Task to complete: For each line in the records that contains "entity", make a copy.

=== Records to process ===

(* ===== verification/DaemonEffects.v ===== *)
(** * What a request of the daemon acts on: mini-containerd/cmd/containerd over [Daemon]

    The records of the daemon are named by their clients.  A request changes no
    record but those it names, in whatever state and whatever system calls fail,
    and when it is answered without an error the records it names are what the
    API says they are.  What a request names and what its answer promises is
    stated here from the API alone. *)

From S2P Require Import Prelude.
From S2P Require Import GoStrings.
From S2P Require Import Sha256.
From S2P Require Import FileSystem.
From S2P Require Import Grpc.
From S2P Require Import Snapshot.
From S2P Require Import Task.
From S2P Require Import ContentStore.
From S2P Require Import ContentService.
From S2P Require Import World.
From S2P Require Import ContainerdImage.
From S2P Require Import Services.
From S2P Require Import Daemon.
Open Scope go_scope.

(** ** Records and their names *)

Inductive entity : Type :=
| EBlob (digest : string)
| EUpload (ref : string)
| ESnap (key : string)
| EImage (name : string)
| ETask (container : string)
| EContainer (id : string)
| ENamespace (name : string).

#[global] Instance entity_eq_dec : EqDecision entity.
Proof. solve_decision. Defined.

===

Solution to this problem:
Inductive entity : Type :=
#[global] Instance entity_eq_dec : EqDecision entity.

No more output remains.